We’re trapped without hope within this simultaneity excerpted from our homogeneity. Simultaneity is a temporal reverse of the last three seconds separating us from the convergence point.

Didn’t I build it cleverly?

We could choose death by attacking Manhada. We could swallow her, turning into a data and information circle, which will spread through the dog-eat-dog universe. We could vanish together with our match under the pressure of magnetic fields.

The unknown reader, whose presence we still foresee, didn’t access our aspiration.
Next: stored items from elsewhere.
(** The key [f"p{int(p):02d}"]. *)
Definition percentile_key (p : number) : result text :=
  n ← py_int p; Ok ("p"%char :: format_02d n).

Section Statistics.
Context `{NumPy}.
Variable percentiles : list number.

(** [for p in percentiles: d[key(p)] = value(p)]; the value is computed
    before the key. *)
Fixpoint set_percentiles (value : number → result float)
    (ps : list number) (d : row) : result row :=
  match ps with
  | [] => Ok d
  | p :: ps' =>
      v ← value p;
      k ← percentile_key p;
      set_percentiles value ps' (<[k := CFloat v]> d)
  end.

(** The nested function [stats_for] of [summary_stats]; it is the same in
    the two classes. *)
Definition stats_for (arr : list float) : result row :=
  if (length arr =? 0)%nat then
    let base : row :=
      <[txt "median" := CFloat F64.nan]>
        (<[txt "max" := CFloat F64.nan]>
           (<[txt "min" := CFloat F64.nan]>
              (<[txt "std" := CFloat F64.nan]>
                 (<[txt "mean" := CFloat F64.nan]>
                    (<[txt "n" := CInt 0]> ∅))))) in
    set_percentiles (λ _, Ok F64.nan) percentiles base
  else
    let out : row :=
      <[txt "median" := CFloat (np_median arr)]>
        (<[txt "max" := CFloat (np_max arr)]>
           (<[txt "min" := CFloat (np_min arr)]>
              (<[txt "std" :=
                   CFloat (if (1 <? length arr)%nat then np_std arr 1
                           else F64.zero)]>
                 (<[txt "mean" := CFloat (np_mean arr)]>
                    (<[txt "n" := CInt (Z.of_nat (length arr))]> ∅))))) in
    set_percentiles (np_percentile arr) percentiles out.

(** The rows of [summary_stats], one per BPM and component, before they
    are put in a frame. [get] is the method of the class. *)
Fixpoint stats_rows (get : text → text → result (list float))
    (names : list text) : result (list row) :=
  match names with
  | [] => Ok []
  | name :: rest =>
      let one comp :=
        arr ← get name comp;
        st ← stats_for arr;
        Ok (<[txt "component" := CStr comp]> (<[txt "BPM" := CStr name]> st))
      in
      rx ← one (txt "x");
      ry ← one (txt "y");
      rz ← one (txt "z");
      rs ← stats_rows get rest;
      Ok (rx :: ry :: rz :: rs)
  end.
(** ** C7: the performance pass of the alert timer *)

(** C7.  The pass also runs over the system entry, which has no
    [completed] and no [failed] property.  After one completed job of
    40000 ms and a rollup, the pass appends a "slow-processing" alert for
    "email-queue" and a second one for "system", although the sum
    [completed + failed] of that entry is [NaN] and not greater than 0. *)
Theorem performance_pass_alerts_on_system_entry :
  let job := mkJob (Some "1") (Some "resize") (ofZ 41000) (ofZ 1000) in
  let md := run [OnCompleted "image-processing-queue" job 41000;
                 PerformanceTick 60000] monitoringData0 in
  alerts md = []
  /\ map (fun a => (al_queueName a, al_event a))
         (alerts (checkPerformanceAlerts 70000 md))
     = [ ("image-processing-queue", "slow-processing");
         ("system", "slow-processing") ]
  /\ exists s, getPerformanceMetrics "system" md = Some s
               /\ pm_completed s = Undef /\ pm_failed s = Undef
               /\ gt (add (pm_completed s) (pm_failed s)) (ofZ 0) = false.
Proof.
  intros job md.
  split; [vm_compute; reflexivity |].
  split; [vm_compute; reflexivity |].
  exists (metricsOrNew "system" md).
  repeat split; vm_compute; reflexivity.
Qed.

(** ** C8: [removeRecurringJob] *)

Import Scheduler.

Lemma find_filter_key_none name key (jobs : list RepeatableJob) :
  (forall j, In j jobs -> rj_name j = name -> rj_key j = key) ->
  find (fun job => String.eqb (rj_name job) name)
       (filter (fun j => negb (String.eqb (rj_key j) key)) jobs) = None.
Proof.
  intros H. induction jobs as [| j jobs IH]; simpl; [reflexivity |].
  assert (IH' := IH (fun j' Hin => H j' (or_intror Hin))).
  destruct (String.eqb_spec (rj_key j) key) as [Hk | Hk]; simpl; [exact IH' |].
  destruct (String.eqb_spec (rj_name j) name) as [Hn | Hn]; [| exact IH'].
  exfalso. apply Hk, H; [left; reflexivity | exact Hn].
Qed.

(** C8 (amended).  Whenever the backend answers: if the list it returns
    has an entry named [name], [removeRecurringJob] removes what is stored
    under the key of the first such entry and returns true; a second call
    for the same name then returns false provided every entry of that
    name was stored under that key (in particular when the name was
    unique).  If the list has no entry named [name], the call returns
    false, throws nothing and leaves the backend as it was. *)
Theorem removeRecurringJob_removes_first_match :
  forall (name : string) (q : RecurringQueue),
    failing q = None ->
    match find (fun job => String.eqb (rj_name job) name) (repeatables q) with
    | Some job =>
        rj_name job = name
        /\ removeRecurringJob name q
           = (Returned true,
              mkQueue (filter (fun j => negb (String.eqb (rj_key j) (rj_key job)))
                              (repeatables q))
                      None)
        /\ ((forall j, In j (repeatables q) -> rj_name j = name ->
                       rj_key j = rj_key job) ->
            fst (removeRecurringJob name (snd (removeRecurringJob name q)))
            = Returned false)
    | None => removeRecurringJob name q = (Returned false, q)
    end.
Proof.
  intros name q Hup.
  destruct (find (fun job => String.eqb (rj_name job) name) (repeatables q))
    as [job |] eqn:Hfind.
  - assert (Hrm : removeRecurringJob name q
                  = (Returned true,
                     mkQueue (filter (fun j => negb (String.eqb (rj_key j) (rj_key job)))
                                     (repeatables q))
                             None)).
    { unfold removeRecurringJob, getRepeatableJobs, removeRepeatableByKey.
      rewrite Hup, Hfind. reflexivity. }
    split; [| split].
    + apply find_some in Hfind. destruct Hfind as [_ Hn].
      apply String.eqb_eq, Hn.
    + exact Hrm.
    + intros Hsame. rewrite Hrm. cbn [snd].
      unfold removeRecurringJob, getRepeatableJobs. cbn [failing repeatables].
      rewrite (find_filter_key_none name (rj_key job) _ Hsame). reflexivity.
  - unfold removeRecurringJob, getRepeatableJobs. rewrite Hup, Hfind. reflexivity.
Qed.

Lemma removeRecurringJob_removes_first_match_witness :
  let q := mkQueue [ mkRepeatable "daily-cleanup" "daily-cleanup:::0 2 * * *"
                                  "0 2 * * *" 7200000 None;
                     mkRepeatable "nightly" "nightly:::0 2 * * *"
                                  "0 2 * * *" 7200000 None ] None in
  failing q = None
  /\ fst (removeRecurringJob "nightly" q) = Returned true
  /\ fst (removeRecurringJob "nightly" (snd (removeRecurringJob "nightly" q)))
     = Returned false.
Proof.
  intros q. split; [reflexivity |].
  pose proof (removeRecurringJob_removes_first_match "nightly" q eq_refl) as H.
  cbn -[removeRecurringJob] in H. destruct H as (_ & Hrm & Hagain).
  split.
  - exact (f_equal fst Hrm).
  - apply Hagain. intros j [Hj | [Hj | []]] Hname; subst j;
      [discriminate | reflexivity].
Defined.

(** C8, as stated, fails when two schedules share a name: both were
    added under the name "nightly" with different patterns, hence under
    different keys, and the second removal returns true again. *)
Lemma removeRecurringJob_twice_true :
  let q := mkQueue [ mkRepeatable "nightly" "nightly:::0 2 * * *"
                                  "0 2 * * *" 7200000 None;
                     mkRepeatable "nightly" "nightly:::0 3 * * *"
                                  "0 3 * * *" 10800000 None ] None in
  fst (removeRecurringJob "nightly" q) = Returned true
  /\ fst (removeRecurringJob "nightly" (snd (removeRecurringJob "nightly" q)))
     = Returned true
  /\ fst (removeRecurringJob "nightly" (snd (removeRecurringJob "nightly" q)))
     <> Returned false.
Proof.
  intros q. vm_compute. repeat split. discriminate.
Qed.
(** * Penta Organization: the service worker's asset cache (sw.js) and the
      page-side model preloader (assets/js/modules/animations.js)

    A shallow embedding of the caching layer.  The browser's CacheStorage is
    a finite map from partition names to partitions, a partition is a finite
    map from request URLs to responses, and the network is an oracle that
    fixes the outcome of the n-th fetch.  An async function is a computation
    in a state-and-rejection monad over the world; work that the source
    starts without awaiting it (a detached [cache.put], the background fetch
    of stale-while-revalidate) is recorded as a pending task of the world
    and takes effect when that task completes, and so are the steps of the
    page-side preloader, whose lookups and fetches complete in an order
    that the page does not choose. *)

From stdpp Require Import gmap strings list fin_maps.

Local Open Scope string_scope.
Local Open Scope list_scope.
Local Open Scope nat_scope.

(** ** Strings: the two JavaScript string tests the worker uses *)

(** [String.prototype.endsWith]: compare the last [searchLength] characters
    of [s] with [searchString]; false when [searchString] is longer. *)
Definition endsWith (s searchString : string) : bool :=
  let len := String.length s in
  let searchLength := String.length searchString in
  if searchLength <=? len
  then String.eqb (String.substring (len - searchLength) searchLength s) searchString
  else false.

(** The alternatives of the pattern [/\.(css|js|png|jpg|jpeg|svg|woff2?)$/];
    [woff2?] stands for the two endings [woff] and [woff2]. *)
Definition static_extensions : list string :=
  ["css"; "js"; "png"; "jpg"; "jpeg"; "svg"; "woff"; "woff2"].

(** [pathname.match(/\.(...)$/)] used as a condition: the pattern is
    anchored at the end only, so it matches exactly when the path ends
    with a dot followed by one of the alternatives. *)
Definition match_static (pathname : string) : bool :=
  existsb (λ ext, endsWith pathname ("." +:+ ext)) static_extensions.

(** ** Data model *)

Record URL := mkURL { origin : string; pathname : string }.

Global Instance URL_eq_dec : EqDecision URL.
Proof. solve_decision. Defined.

Global Instance URL_countable : Countable URL.
Proof.
  refine (inj_countable' (λ u, (origin u, pathname u))
                         (λ p, mkURL p.1 p.2) _).
  by intros [].
Defined.

(** [request.url] as a string. *)
Definition href (u : URL) : string := origin u +:+ pathname u.

(** A captured response.  [response.ok] is true for the statuses 200-299. *)
Record Response := mkResponse { status : nat; body : string }.

Definition ok (r : Response) : bool :=
  (200 <=? status r) && (status r <=? 299).

(** A partial response (status 206, the answer to a range request).  It
    is ok, but the Cache API refuses to store it. *)
Definition partial_content (r : Response) : bool := status r =? 206.

(** What a write guarded by [response.ok] gets into the cache: an ok
    response that the cache does not refuse. *)
Definition storable (r : Response) : bool := ok r && negb (partial_content r).

(** The outcome of one network fetch: the promise of [fetch] is fulfilled
    with a response (whatever its status) or rejected with an error. *)
Inductive FetchOutcome :=
| NetResponse (r : Response)
| NetError (e : string).

(** The settled state of a promise. *)
Inductive result (A : Type) :=
| Resolved (a : A)
| Rejected (e : string).
Arguments Resolved {A} a.
Arguments Rejected {A} e.

(** Work that is pending: a write or a fetch that the function that
    started it does not wait for ([TPut], [TRevalidate]), and the page-side
    preloader where it waits while other work goes on: a call of
    [preloadWithFetch] waiting for its fetch ([TPreload]), a callback of
    [preloadAllModels] waiting for the answer of its lookup ([TLookup]),
    and the loop of [ensureAllCached] waiting for the lookup of [url] with
    the models of [rest] still to come ([TEnsure]). *)
Inductive Task :=
| TPut (cacheName : string) (request : URL) (response : Response)
| TRevalidate (ticket : nat) (cacheName : string) (request : URL)
              (cachedResponse : option Response)
| TPreload (ticket : nat) (cacheName : string) (url : URL)
| TLookup (cacheName : string) (url : URL)
| TEnsure (cacheName : string) (url : URL) (rest : list URL).

(** What the world has observed, oldest first. *)
Inductive TraceEvent :=
| EvFetch (request : URL)
| EvPut (cacheName : string) (request : URL).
Could the old lights bathing our homogeneity call our attention?

Could we then transform it into a strange attracter, which modifies our narrative and descriptive structure of our dog-eat-dog universe?

But what if our experience is just an appearance come from the noise of the big cities? What if we could get the copy of the reader putting us in the impossibility of initiating the procedures of visualization and interpretation?

We enter again the realm of incertitude while the rival secret forces approache the convergence point.

This could be the starting point of our informational wars from the heart of the big cities. It could be the imminent revelation of the secret about which the spies talked
really frantically during all the summer.

All these make us think of the fact that the insignificant cell, strange Manhada, was certain of our existence in her informational proximity from the beginning of this fascinating experience.

While we were haunted by incertitude, Manhada had her own truth, a powerful truth.

That’s why we minutely wove a fine tissue in which we bustled like the blue whales trapped in the steel nets of the hunters.

We suddenly enter the cone of old light of the dog-eat-dog universe.

We understand that our only salvation would be an informational reverse. We understand that our chance would be an illusory narrative structure that spread out the certainty of this insignificant cell. We had to fool Manhada!

We broke the terrible truth of all worlds. We turned imperfection to horizontality. We turned into an endless wall. The wall echoed like our homogeneity had never existed. Our sound hit Manhada.

Our music secret washed Manhada from head to toe, maddening her:

“Watch out, I’m gonna fall in love with you!”